Would you say, then, that the idea of catharsis and the whole "you have to get it out" mentality is a myth?
Not exactly. It depends upon the problem or situation you're trying to ameliorate. Psychotherapy has been proven effective for treating clinical depression, not just sadness and anxiety, although that may be more because it helps someone identify and change destructive thought patterns. But "catharsis" certainly isn't always the answer. Some people might not be comfortable with a public airing of emotion; others might exhibit more "repressive coping" where they are able to modulate their negative emotions, which, contrary to the notion of catharsis, seems to have a protective function.
Yet there is still huge attention paid to public grieving.
In a way, we have become spectators and kind of consumers of other people's grief. With the Internet, all of these grief blogs, and grief memoirs. Kübler-Ross said, "Grief must be witnessed in order to heal. You have to get it out." And everyone's getting it out. There is something very poignant and very captivating about reading or hearing about somebody else's loss, but this trend also shows the level of public expression that grief has reached today.

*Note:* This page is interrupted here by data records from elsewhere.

(* ===== verification/UndoLog.v ===== *)
(** * Undo logs with buffer entries

    A log that holds snapshots one after the other, and what going through it
    does: every entry writes its bytes back, so that all snapshotted memory has
    the content it had when it was snapshotted. *)
From stdpp Require Import base numbers list list_numbers.
From Stdlib Require Import ZArith Lia Bool.
From S2P Require Import Prelude Pmem Checksum Ulog UlogEntries.

(** An offset of the pool with its old content. *)
Record snapshot := Snap { sn_off : Z; sn_bytes : list byte }.
Definition sn_len (sn : snapshot) : Z := Z.of_nat (length (sn_bytes sn)).
Definition sn_size (sn : snapshot) : Z := buf_entry_size (sn_len sn).
Fixpoint log_size (l : list snapshot) : Z := match l with [] => 0 | sn :: l => sn_size sn + log_size l end.

(** The entry at [e] of the log [u]. *)
Record entry_at (m : mem) (u e : Z) (sn : snapshot) : Prop := EntryAt {
  ea_len : 0 < sn_len sn < 2 ^ 62;
  ea_valid : ulog_entry_valid m u e = Some true;
  ea_type : ulog_entry_type m e = ULOG_OPERATION_BUF_CPY;
  ea_off : ulog_entry_offset m e = sn_off sn;
  ea_size : load64 m (entry_size_addr e) = sn_len sn;
  ea_data : read_bytes m (entry_data e) (length (sn_bytes sn)) = sn_bytes sn
}.

Fixpoint entries_at (m : mem) (u e : Z) (l : list snapshot) : Prop :=
  match l with
  | [] => True
  | sn :: l => entry_at m u e sn /\ entries_at m u (e + sn_size sn) l
  end.

(** A single log of capacity [C] with exactly these entries. *)
Record undo_at (m : mem) (u C : Z) (l : list snapshot) : Prop := UndoAt {
  ua_log : u <> 0;
  ua_cap : load64 m (ulog_capacity_addr u) = C;
  ua_next : load64 m (ulog_next_addr u) = 0;
  ua_entries : entries_at m u (ulog_data u) l;
  ua_room : log_size l <= C < 2 ^ 62;
  ua_aligned : C mod 64 = 0;
  ua_end : log_size l < C -> load64 m (ulog_data u + log_size l) = 0
}.

Definition undo_region (u C : Z) : Z := SIZEOF_ULOG_HDR + C.

Lemma sn_size_facts sn : 0 < sn_len sn < 2 ^ 62 -> 24 + sn_len sn <= sn_size sn < 24 + sn_len sn + 64 /\ sn_size sn mod 64 = 0.
Proof.
  intros Hl. unfold sn_size, buf_entry_size, CACHELINE_ALIGN, sizeof_entry_buf.
  destruct (align_up_64_bounds (24 + sn_len sn) ltac:(lia)) as [H1 H2]. split; [lia|done].
Qed.

Lemma entry_size m u e sn : entry_at m u e sn -> ulog_entry_size m e = sn_size sn.
Proof.
  intros [H1 _ H3 _ H5 _]. destruct (buf_entry_size_facts m e) as (-> & _ & _); [by rewrite H3|lia|]. by rewrite H5.
Qed.

Lemma log_size_app l1 l2 : log_size (l1 ++ l2) = log_size l1 + log_size l2.
Proof. induction l1 as [|sn l1 IH]; cbn [app log_size]; [done|]. rewrite IH. lia. Qed.

Lemma entries_app m u e l1 l2 : entries_at m u e (l1 ++ l2) <-> entries_at m u e l1 /\ entries_at m u (e + log_size l1) l2.
Proof.
  revert e. induction l1 as [|sn l1 IH]; intros e; cbn [app entries_at log_size]; [rewrite Z.add_0_r; tauto|].
  rewrite IH. rewrite Z.add_assoc. tauto.
Qed.

Lemma entries_pos m u e l : entries_at m u e l -> 0 <= log_size l /\ Forall (fun sn => 0 < sn_len sn < 2 ^ 62) l /\ log_size l mod 64 = 0.
Proof.
  revert e. induction l as [|sn l IH]; intros e; cbn [entries_at log_size]; [by repeat constructor|].
  intros [H1 H2]. destruct (IH _ H2) as (H3 & H4 & H5). destruct (sn_size_facts sn (ea_len _ _ _ _ H1)) as [H6 H7].
  pose proof (ea_len _ _ _ _ H1). split; [lia|]. split; [constructor; [done|done]|]. by rewrite Z.add_mod, H5, H7.
Qed.

(** An entry depends on its bytes and on the generation number of its log. *)
Lemma entry_at_agree m m' u e sn : entry_at m u e sn -> agree m' m e (sn_size sn) -> agree m' m u SIZEOF_ULOG_HDR -> entry_at m' u e sn.
Proof.
  intros HE Hag Hu. pose proof HE as [H1 H2 H3 H4 H5 H6]. pose proof (entry_size _ _ _ _ HE) as Hs. rewrite <- Hs in Hag.
  assert (kind_of_type (ulog_entry_type m e) = KBuf) as Hk by (by rewrite H3).
  destruct (buf_entry_agree m m' e Hk ltac:(lia) Hag) as (E0 & E8 & E16 & ET & EO & ES & EC).
  constructor; [done| |by rewrite ET|by rewrite EO|by rewrite E16|].
  - unfold ulog_entry_valid in *. rewrite E0, ET, ES, EC, E8, Hk in *. destruct (load64 m e =? 0); [done|].
    destruct (util_checksum_compute m e _ _ 0) as [c|]; [|done].
    rewrite (checksum_seq_ext m' m (ulog_gen_num_addr u) (ulog_gen_num_addr u) 8 c); [done|lia|].
    intros i Hi. apply Hu. unfold ulog_gen_num_addr, SIZEOF_ULOG_HDR. lia.
  - rewrite <- H6 at 2. apply (read_bytes_agree _ _ e (ulog_entry_size m e)); [done|unfold entry_data, sizeof_entry_buf; lia|].
    destruct (sn_size_facts sn H1) as [? _]. fold (sn_len sn). unfold entry_data, sizeof_entry_buf. rewrite Hs. lia.
Qed.

Lemma entries_agree m m' u e l : entries_at m u e l -> agree m' m e (log_size l) -> agree m' m u SIZEOF_ULOG_HDR -> entries_at m' u e l.
Proof.
  revert e. induction l as [|sn l IH]; intros e; cbn [entries_at log_size]; [done|]. intros [H1 H2] Hag Hu.
  destruct (entries_pos _ _ _ _ H2) as [Hp _]. destruct (sn_size_facts sn (ea_len _ _ _ _ H1)) as [Hs _]. pose proof (ea_len _ _ _ _ H1). split.
  - apply (entry_at_agree m); [done| |done]. intros x Hx. apply Hag. lia.
  - apply IH; [done| |done]. intros x Hx. apply Hag. lia.
Qed.

Lemma undo_at_agree m m' u C l : undo_at m u C l -> agree m' m u (undo_region u C) -> undo_at m' u C l.
Proof.
  intros [H0 H1 H2 H3 H4 H5 H6] Hag. unfold undo_region, SIZEOF_ULOG_HDR in Hag. destruct (entries_pos _ _ _ _ H3) as (Hp & _ & Hm).
  assert (0 <= C) by lia. pose proof (Z.div_mod C 64 ltac:(lia)). pose proof (Z.div_mod (log_size l) 64 ltac:(lia)).
  constructor; try done.
  - rewrite <- H1. apply (load64_agree _ _ _ _ _ Hag); unfold ulog_capacity_addr; lia.
  - rewrite <- H2. apply (load64_agree _ _ _ _ _ Hag); unfold ulog_next_addr; lia.
  - apply (entries_agree m); [done| |]; intros x Hx; apply Hag; unfold ulog_data, SIZEOF_ULOG_HDR in *; lia.
  - intros Hlt. rewrite <- (H6 Hlt). apply (load64_agree _ _ _ _ _ Hag); unfold ulog_data, SIZEOF_ULOG_HDR; lia.
Qed.

(** ** Going through the log *)

Definition in_snap (b : Z) (sn : snapshot) (x : Z) : Prop := b + sn_off sn <= x < b + sn_off sn + sn_len sn.
Definition snapped (b : Z) (l : list snapshot) (x : Z) : Prop := Exists (fun sn => in_snap b sn x) l.

(** The bytes are those of the memory [m0], but for volatile ones ([vol]). *)
Definition taken_from (b : Z) (m0 : mem) (vol : Z -> Prop) (sn : snapshot) : Prop :=
  forall i, 0 <= i < sn_len sn -> ~ vol (b + sn_off sn + i) -> sn_bytes sn !! Z.to_nat i = Some (m0 (b + sn_off sn + i)).

Section Foreach.
Context (b u C : Z) (m0 : mem) (vol : Z -> Prop) (P : snapshot -> Prop) (kept : Z -> Prop) (p_ops : pmem_ops) (cb : Z -> pmst -> Z * pmst).

(** The callback writes an entry back, up to the bytes it keeps. *)
Definition writes_back : Prop := forall e sn s, entry_at (vis s) u e sn -> taken_from b m0 vol sn -> P sn ->
  (forall x, in_snap b sn x -> ~ u <= x < u + undo_region u C) -> u <= e -> e + sn_size sn <= u + undo_region u C ->
  exists s', cb e s = (0, s') /\ (forall x, in_snap b sn x -> ~ kept x -> ~ vol x -> vis s' x = m0 x) /\
    (forall x, ~ in_snap b sn x \/ kept x -> vis s' x = vis s x).
Hypothesis (Hcb : writes_back).

Lemma foreach_restores l1 l2 s fuel : undo_at (vis s) u C (l1 ++ l2) -> Forall (taken_from b m0 vol) l2 -> Forall P l2 ->
  (forall x, snapped b l2 x -> ~ u <= x < u + undo_region u C) -> (length l2 < fuel)%nat ->
  exists s', ulog_foreach_from fuel u u (log_size l1) cb 0 p_ops s = Some (0, s') /\
    (forall x, snapped b l2 x -> ~ kept x -> ~ vol x -> vis s' x = m0 x) /\ (forall x, ~ snapped b l2 x \/ kept x -> vis s' x = vis s x).
Proof.
  revert l1 s fuel. induction l2 as [|sn l2 IH]; intros l1 s fuel HU HT HP HD Hf; (destruct fuel as [|fuel]; [lia|]); cbn [ulog_foreach_from];
    pose proof HU as [H0 H1 H2 H3 H4 H5 H6]; rewrite H1.
  - rewrite app_nil_r in *. exists s. assert (forall x, snapped b [] x -> False) as Hn by (intros x Hx; by apply Exists_nil in Hx).
    split; [|split; [intros x Hx; by destruct (Hn x)|done]].
    destruct (Z.ltb_spec (log_size l1) C) as [Hlt|Hge].
    + unfold ulog_entry_valid. by rewrite (H6 Hlt).
    + unfold ulog_next. by rewrite H2.
  - apply entries_app in H3 as [E1 E2]. cbn [entries_at] in E2. destruct E2 as [E2 E3]. pose proof E2 as [L1 L2 _ _ _ _].
    destruct (entries_pos _ _ _ _ E1) as (P1 & _ & _). destruct (entries_pos _ _ _ _ E3) as (P3 & _ & _).
    destruct (sn_size_facts sn L1) as [P2 _]. rewrite log_size_app in H4. cbn [log_size] in H4.
    destruct (Z.ltb_spec (log_size l1) C) as [_|?]; [|lia]. rewrite L2. apply Forall_cons in HT as [T1 T2]. apply Forall_cons in HP as [HP1 HP2].
    destruct (Hcb _ sn s E2 T1 HP1) as (s1 & -> & W1 & W2).
    { intros x Hx. apply HD. by left. } { unfold ulog_data, SIZEOF_ULOG_HDR. lia. } { unfold ulog_data, undo_region. lia. }
    cbn [Z.eqb]. assert (agree (vis s1) (vis s) u (undo_region u C)) as Hag.
    { intros x Hx. apply W2. left. intros Hin. apply (HD x); [by left|done]. }
    pose proof (undo_at_agree _ _ _ _ _ HU Hag) as HU1.
    assert (entry_at (vis s1) u (ulog_data u + log_size l1) sn) as E2'.
    { pose proof (ua_entries _ _ _ _ HU1) as E. apply entries_app in E as [_ [E _]]. done. }
    rewrite (entry_size _ _ _ _ E2'), u64_small by lia.
    destruct (IH (l1 ++ [sn]) s1 fuel) as (s' & E & R1 & R2); [by rewrite <- app_assoc|done|done|intros x Hx; apply HD; by right|cbn in Hf; lia|].
    rewrite log_size_app in E. cbn [log_size] in E. rewrite Z.add_0_r in E. exists s'. split; [done|].
    assert (forall x, snapped b l2 x \/ ~ snapped b l2 x) as Hdec.
    { intros x. destruct (decide (Exists (fun sn => b + sn_off sn <= x < b + sn_off sn + sn_len sn) l2)); [by left|by right]. }
    split.
    + intros x Hx Hk Hv. destruct (Hdec x) as [Hx'|Hx']; [by apply R1|]. rewrite R2 by (by left). apply W1; [|done|done].
      apply Exists_cons in Hx as [?|?]; done.
    + intros x Hx. rewrite R2, W2; [done| |]; (destruct Hx as [Hx|?]; [left|by right]); intros Hs; apply Hx; [by left|by right].
Qed.
End Foreach.

(** ulog_process_entry writes everything back. *)
Lemma process_writes_back p_ops u C m0 vol : writes_back (base p_ops) u C m0 vol (fun _ => True) (fun _ => False) (ulog_process_entry p_ops).
Proof.
  intros e sn s [H1 _ H3 H4 H5 H6] HT _ HD _ _. unfold ulog_process_entry. eexists. split; [done|].
  assert (forall x, vis (ulog_entry_apply e false p_ops s) x =
    write_bytes (vis s) (base p_ops + sn_off sn) (sn_bytes sn) x) as Hv.
  { intros x. rewrite vis_apply_cpy by done. rewrite H4, H5. unfold sn_len. by rewrite Nat2Z.id, H6. }
  split; intros x Hx; [intros _ Hvol|]; rewrite Hv.
  - unfold in_snap in Hx. specialize (HT (x - (base p_ops + sn_off sn)) ltac:(lia)).
    replace (base p_ops + sn_off sn + (x - (base p_ops + sn_off sn))) with x in HT by lia. specialize (HT Hvol).
    unfold write_bytes. fold (sn_len sn). destruct (Z.leb_spec (base p_ops + sn_off sn) x), (Z.ltb_spec x (base p_ops + sn_off sn + sn_len sn)); cbn [andb]; try lia.
    by apply nth_lookup_Some.
  - apply write_bytes_out. fold (sn_len sn). destruct Hx as [Hx|[]]. unfold in_snap in Hx. lia.
Qed.

(** The number of bytes up to the first invalid entry. *)
Lemma base_nbytes_undo m u C l1 l2 fuel : undo_at m u C (l1 ++ l2) -> (length l2 < fuel)%nat ->
  ulog_base_nbytes_from fuel m u (log_size l1) = Some (log_size (l1 ++ l2)).
Proof.
  revert l1 fuel. induction l2 as [|sn l2 IH]; intros l1 fuel HU Hf; (destruct fuel as [|fuel]; [lia|]); cbn [ulog_base_nbytes_from];
    pose proof HU as [H0 H1 H2 H3 H4 H5 H6]; rewrite H1.
  - rewrite app_nil_r in *. destruct (Z.ltb_spec (log_size l1) C) as [Hlt|Hge]; [|done]. unfold ulog_entry_valid. by rewrite (H6 Hlt).
  - apply entries_app in H3 as [E1 E2]. cbn [entries_at] in E2. destruct E2 as [E2 E3]. pose proof E2 as [L1 L2 _ _ _ _].
    destruct (entries_pos _ _ _ _ E1) as (P1 & _ & _). destruct (entries_pos _ _ _ _ E3) as (P3 & _ & _).
    destruct (sn_size_facts sn L1) as [P2 _]. rewrite log_size_app in H4. cbn [log_size] in H4.
    destruct (Z.ltb_spec (log_size l1) C) as [_|?]; [|lia]. rewrite L2, (entry_size _ _ _ _ E2), u64_small by lia.
    replace (log_size l1 + sn_size sn) with (log_size (l1 ++ [sn])) by (rewrite log_size_app; cbn [log_size]; lia).
    replace (l1 ++ sn :: l2) with ((l1 ++ [sn]) ++ l2) in * by (by rewrite <- app_assoc). apply IH; [done|cbn in Hf; lia].
Qed.

(** A new generation discards the whole log. *)
Lemma inc_gen_empties u C l p_ops s : undo_at (vis s) u C l -> l <> [] ->
  ulog_entry_valid (vis (ulog_inc_gen_num u p_ops s)) u (ulog_data u) = Some false.
Proof.
  intros HU Hne. destruct l as [|sn l]; [done|]. pose proof (ua_entries _ _ _ _ HU) as [E _]. pose proof E as [H1 H2 H3 _ H5 _].
  apply inc_gen_discards; [done|by rewrite H3|lia|left; unfold ulog_data; lia].
Qed.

Has it always been this way?
I chart the history of that a bit. After the Civil War and into the Victorian Age, the public expression of grief peaked. It went down after World War I for various political and historical reasons, and now I feel like we're at another sort of peak. It's very interesting, because what a lot of these grief memoirists say is, "Well, grief is taboo, and nobody wants to hear about your grief." I feel like back in the 1950s that was probably true. And that was a very good reason for the death and dying movement to crack that whole thing open and start a discussion about death and dying. That was a good reaction to a repressive and stoic culture. Now we have the opposite culture, which is expressive and not stoic, yet they continue to reiterate this idea that grief is taboo. It's obviously anything but taboo. That's like saying sex is taboo. It's like, really, are you kidding me?
What do most people misunderstand about grieving?
"If you don't get it all out, then it's going to fester." The idea of delayed grief has been debunked by research. People who did well after a short time did not decline later. There is no evidence of the delayed grief phenomenon. People who do well early on tend to do well later. The way it is portrayed is a uniform state, but temperament almost has more predictive value than anything else.
I want to give people a helpful message. There is no one thing you have to do. The truth is you probably already have what you need to get through loss.
Can you expand on this a little bit?
There are several different ways people might grieve, and researchers are now identifying patterns in responses, so that there is no one prescription one should follow -- the five stages being the most well-known, but there are others out there as well.
How does America compare to other cultures. What do we have to learn?
I chose to look at certain indigenous healing practices that you could find in places in China, and also in the Chinese-American communities here in the U.S., because they provide such a contrast to our own approach. We think that our approach is natural and instinctive and therefore the best way, when, in fact, it's based on our own notions of mental health, which the rest of the world might not share.
I talked to this one researcher, Paul Rosenblatt, who did a survey across all cultures. He basically said that there are no universal emotions to grief, not even crying. I don't know that we should necessarily adapt another culture's approach. Hopefully, our approach will evolve. Knowing that there are other approaches, and that this is all culturally relative, may free us from thinking that there is only one way.